Os planetas do Sistema Solar interagem gravitacionalmente entre si, apesar da interação com o Sol dominar. No entanto, mesmo essas interações sendo menores, elas têm impacto em propriedades como inclinação e a órbita dos planetas. Algumas dessas interações dão origem aos ciclos de Milankovitch que descrevem variações quase periódicas nos parâmetros orbitais da Terra causadas por interações gravitacionais. Esses ciclos incluem diferentes propriedades com diferentes períodos.

Alguns exemplos são as variações no formato da órbita entre mais circular e mais elíptica, com períodos de 100 mil a 400 mil anos, variações na inclinação do eixo de rotação da Terra entre 22,1° e 24,5° com período de 40 mil anos e mudança gradual da orientação do eixo de rotação com períodos de 19 a 23 mil anos.

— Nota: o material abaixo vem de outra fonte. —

(** ** The machine's timer state *)

(** kernel/sched.c:501-509 the timer variables of the kernel next to the task
    state and the clock: [next_timer], [timer_table] (the [expires] fields; the
    handler of entry [i] is named [i]), [timer_active], [lost_ticks], whether
    TIMER_BH is marked, [avenrun] with the counter of [calc_load], and the cpu
    times of [kstat] *)
Record machine := mk_machine {
  ks : kstate; clk : clock;
  next_timer : list timer_list; timer_table : list Z; timer_active : Z;
  lost_ticks : Z; timer_bh_marked : bool;
  avenrun : Z * Z * Z; load_count : Z;
  cpu_user : Z; cpu_nice : Z; cpu_system : Z;
}.
#[export] Instance eta_machine : Eta machine := fun m =>
  mk_machine (ks m) (clk m) (next_timer m) (timer_table m) (timer_active m)
    (lost_ticks m) (timer_bh_marked m) (avenrun m) (load_count m)
    (cpu_user m) (cpu_nice m) (cpu_system m).

(** kernel/sched.c:528-540 [calc_load] *)
Definition calc_load (m : machine) : machine :=
  if 0 <? load_count m then m <| load_count ::= fun c => c - 1 |>
  else
    let n := count_active_tasks (ks m) in
    let '(a1, a5, a15) := avenrun m in
    m <| load_count := LOAD_FREQ |>
      <| avenrun := (CALC_LOAD a1 EXP_1 n, CALC_LOAD a5 EXP_5 n, CALC_LOAD a15 EXP_15 n) |>.

(** ** The bottom half *)

Section bottom_half.
(** The handlers: [fn f data] runs timer function [f], [old_fn i] the handler
    of [timer_table[i]]; they may change any part of the machine. *)
Context (fn : nat -> Z -> machine -> machine) (old_fn : Z -> machine -> machine).

(** kernel/sched.c:622-629 the first loop of [timer_bh]; a handler that always
    adds another expired timer keeps it busy for ever *)
Fixpoint run_timers (fuel : nat) (m : machine) : option machine :=
  match fuel with
  | O => None
  | S fuel =>
      match next_timer m with
      | t :: rest =>
          if expires t =? 0
          then run_timers fuel (fn (function t) (data t) (m <| next_timer := rest |>))
          else Some m
      | [] => Some m
      end
  end.
(** kernel/sys.c:713-727 [sys_setdomainname] on [system_utsname.domainname] *)
Definition sys_setdomainname (su : bool) (name : list Z) (len : Z) (domainname : list Z) :
    Z * list Z :=
  if negb su then (- EPERM, domainname)
  else if __NEW_UTS_LEN <? len then (- EINVAL, domainname)
  else (0, copy_name name domainname 0 (Z.to_nat len)).

(** ** Resources *)

(** include/linux/resource.h:56-56 [RLIM_NLIMITS] *)
Definition RLIM_NLIMITS := 6.
Definition rlim_default : rlimit := mk_rlimit 0 0.

(** kernel/sys.c:731-745 [sys_getrlimit]; [resource] is unsigned *)
Definition sys_getrlimit (resource va : Z) (s : kstate) : Z * option rlimit :=
  if RLIM_NLIMITS <=? u32 resource then (- EINVAL, None)
  else if ctrue va then (va, None)
  else (0, Some (znth rlim_default (rlim (cur s)) resource)).

(** kernel/sys.c:748-763 [sys_setrlimit]; the limits are [int]s *)
Definition sys_setrlimit (resource : Z) (new_rlim : rlimit) (s : kstate) : Z * kstate :=
  if RLIM_NLIMITS <=? u32 resource then (- EINVAL, s) else
  let old_rlim := znth rlim_default (rlim (cur s)) resource in
  if ((rlim_max old_rlim <? rlim_cur new_rlim) || (rlim_max old_rlim <? rlim_max new_rlim))
     && negb (suser (cur s))
  then (- EPERM, s)
  else (0, upd_cur (fun t => t <| rlim ::= fun l => zupd l resource new_rlim |>) s).

(** include/linux/resource.h:15-17 whose usage *)
Definition RUSAGE_SELF := 0.
Definition RUSAGE_CHILDREN := -1.
Definition RUSAGE_BOTH := -2.

(** include/linux/sched.h:69-70 [CT_TO_SECS] and [CT_TO_USECS] *)
Definition CT_TO_SECS (x : Z) : Z := Z.quot x HZ.
Definition CT_TO_USECS (x : Z) : Z := Z.quot (s32 (Z.rem x HZ * 1000000)) HZ.

(** include/linux/resource.h:20-37 [struct rusage], the fields that are not
    always zero *)
Record rusage := mk_rusage {
  ru_utime : Z * Z; ru_stime : Z * Z; ru_minflt : Z; ru_majflt : Z;
}.

(** kernel/sys.c:775-817 [getrusage]: the result, and what is stored *)
Definition getrusage (t : task_struct) (who va : Z) : Z * option rusage :=
  let usage u s mi ma :=
    Some (mk_rusage (CT_TO_SECS u, CT_TO_USECS u) (CT_TO_SECS s, CT_TO_USECS s) mi ma) in
  if ctrue va then (va, None)
  else (0,
    if who =? RUSAGE_SELF then usage (utime t) (stime t) (min_flt t) (maj_flt t)
    else if who =? RUSAGE_CHILDREN then usage (cutime t) (cstime t) (cmin_flt t) (cmaj_flt t)
    else usage (s32 (utime t + cutime t)) (s32 (stime t + cstime t))
           (s32 (min_flt t + cmin_flt t)) (s32 (maj_flt t + cmaj_flt t))).

(** kernel/sys.c:820-828 [sys_getrusage] *)
Definition sys_getrusage (who va : Z) (s : kstate) : Z * option rusage :=
  if negb (who =? RUSAGE_SELF) && negb (who =? RUSAGE_CHILDREN) then (- EINVAL, None)
  else getrusage (cur s) who va.

(** kernel/sys.c:831-837 [sys_umask] *)
Definition sys_umask (mask : Z) (s : kstate) : Z * kstate :=
  (umask (cur s), upd_cur (fun t => t <| umask := Z.land mask S_IRWXUGO |>) s).

(** ** Properties: privileges *)

Definition uids (t : task_struct) : list Z := [uid t; euid t; suid t].
Definition gids (t : task_struct) : list Z := [gid t; egid t; sgid t].

(** The calls that change ids, with any arguments. *)
Inductive id_call : kstate -> kstate -> Prop :=
| call_setuid u s : id_call s (sys_setuid u s).2
| call_setreuid r e s : id_call s (sys_setreuid r e s).2
| call_setgid g s : id_call s (sys_setgid g s).2
| call_setregid r e s : id_call s (sys_setregid r e s).2.

(** [s'] is [s] where the caller's ids were taken from the ids it had. *)
Definition ids_shrink (s s' : kstate) : Prop :=
  same_frame s s' /\ (forall q, q <> current s -> tsk s' q = tsk s q) /\
  incl (uids (cur s')) (uids (cur s)) /\ incl (gids (cur s')) (gids (cur s)).

Lemma ids_shrink_upd f s :
  incl (uids (f (cur s))) (uids (cur s)) -> incl (gids (f (cur s))) (gids (cur s)) ->
  ids_shrink s (upd_cur f s).
Proof.
  intros Hu Hg. split; [by repeat split |]. split_and!.
  - intros q Hq. apply tsk_upd_ne. congruence.
  - unfold upd_cur. by rewrite upd_tsk_current, tsk_upd_eq.
  - unfold upd_cur. by rewrite upd_tsk_current, tsk_upd_eq.
Qed.
Lemma ids_shrink_refl s : ids_shrink s s.
Proof. split; [by repeat split |]. split_and!; [done | apply incl_refl | apply incl_refl]. Qed.
Lemma ids_shrink_trans s1 s2 s3 : ids_shrink s1 s2 -> ids_shrink s2 s3 -> ids_shrink s1 s3.
Proof.
  intros (F1 & Q1 & U1 & G1) (F2 & Q2 & U2 & G2). pose proof F1 as (_ & _ & Hc & _).
  split; [by eapply same_frame_trans |]. split_and!.
  - intros q Hq. rewrite Q2 by congruence. by apply Q1.
  - by eapply incl_tran.
  - by eapply incl_tran.
Qed.

(** Two successive updates of the caller are one. *)
Lemma upd_cur_comp f g s : upd_cur g (upd_cur f s) = upd_cur (fun t => g (f t)) s.
Proof. unfold upd_cur. rewrite upd_tsk_current. apply upd_tsk_comp. Qed.
Lemma cur_upd_cur f s : cur (upd_cur f s) = f (cur s).
Proof. unfold upd_cur. by rewrite upd_tsk_current, tsk_upd_eq. Qed.

(** Every outcome of an unprivileged call: all its tests, all its updates. *)
Ltac or_cases :=
  repeat match goal with
  | H : _ || _ = true |- _ => apply orb_true_iff in H
  | H : _ = true \/ _ = true |- _ => destruct H
  end; bool_simp.
Ltac id_cases :=
  repeat (case_match; simplify_eq; bool_simp); try lia;
  rewrite ?upd_cur_comp; try apply ids_shrink_refl; apply ids_shrink_upd;
  unfold suser in *; rewrite ?cur_upd_cur in *; cbn in *; or_cases; try lia;
  intros x Hx; cbn in *; intuition (subst; auto; congruence).

Lemma id_call_shrink s s' : suser (cur s) = false -> id_call s s' -> ids_shrink s s'.
Proof.
  intros Hsu Hcall. destruct Hcall as [u s | r e s | g s | r e s].
  - unfold sys_setuid. rewrite Hsu. id_cases.
  - unfold sys_setreuid. rewrite Hsu. id_cases.
  - unfold sys_setgid. rewrite Hsu. id_cases.
  - unfold sys_setregid. rewrite Hsu. id_cases.
Qed.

A principal consequência climática dos ciclos de Milankovitch é a quantidade de radiação que a superfície terrestre recebe. No caso, os ciclos afetam principalmente a distribuição de radiação ao longo das latitudes e das estações. Essas variações controlam a intensidade dos verões e invernos, especialmente em altas latitudes. Algumas evidências geológicas mostram forte correlação entre esses ciclos orbitais e eras glaciais ao longo dos últimos milhões de anos.

Simulando a Terra

Para entender como esses ciclos afetam o clima na Terra, cientistas usam simulações numéricas que exploram a dinâmica orbital do Sistema Solar interno. Como o Sol, Lua e os planetas maiores, Júpiter e Saturno, dominam as interações, acabam que planetas como Marte são ignorados. Para resolver isso, um grupo de pesquisadores realizaram simulações que variaram a massa de Marte e analisaram como essa variação impactava nos resultados da Terra a longo prazo.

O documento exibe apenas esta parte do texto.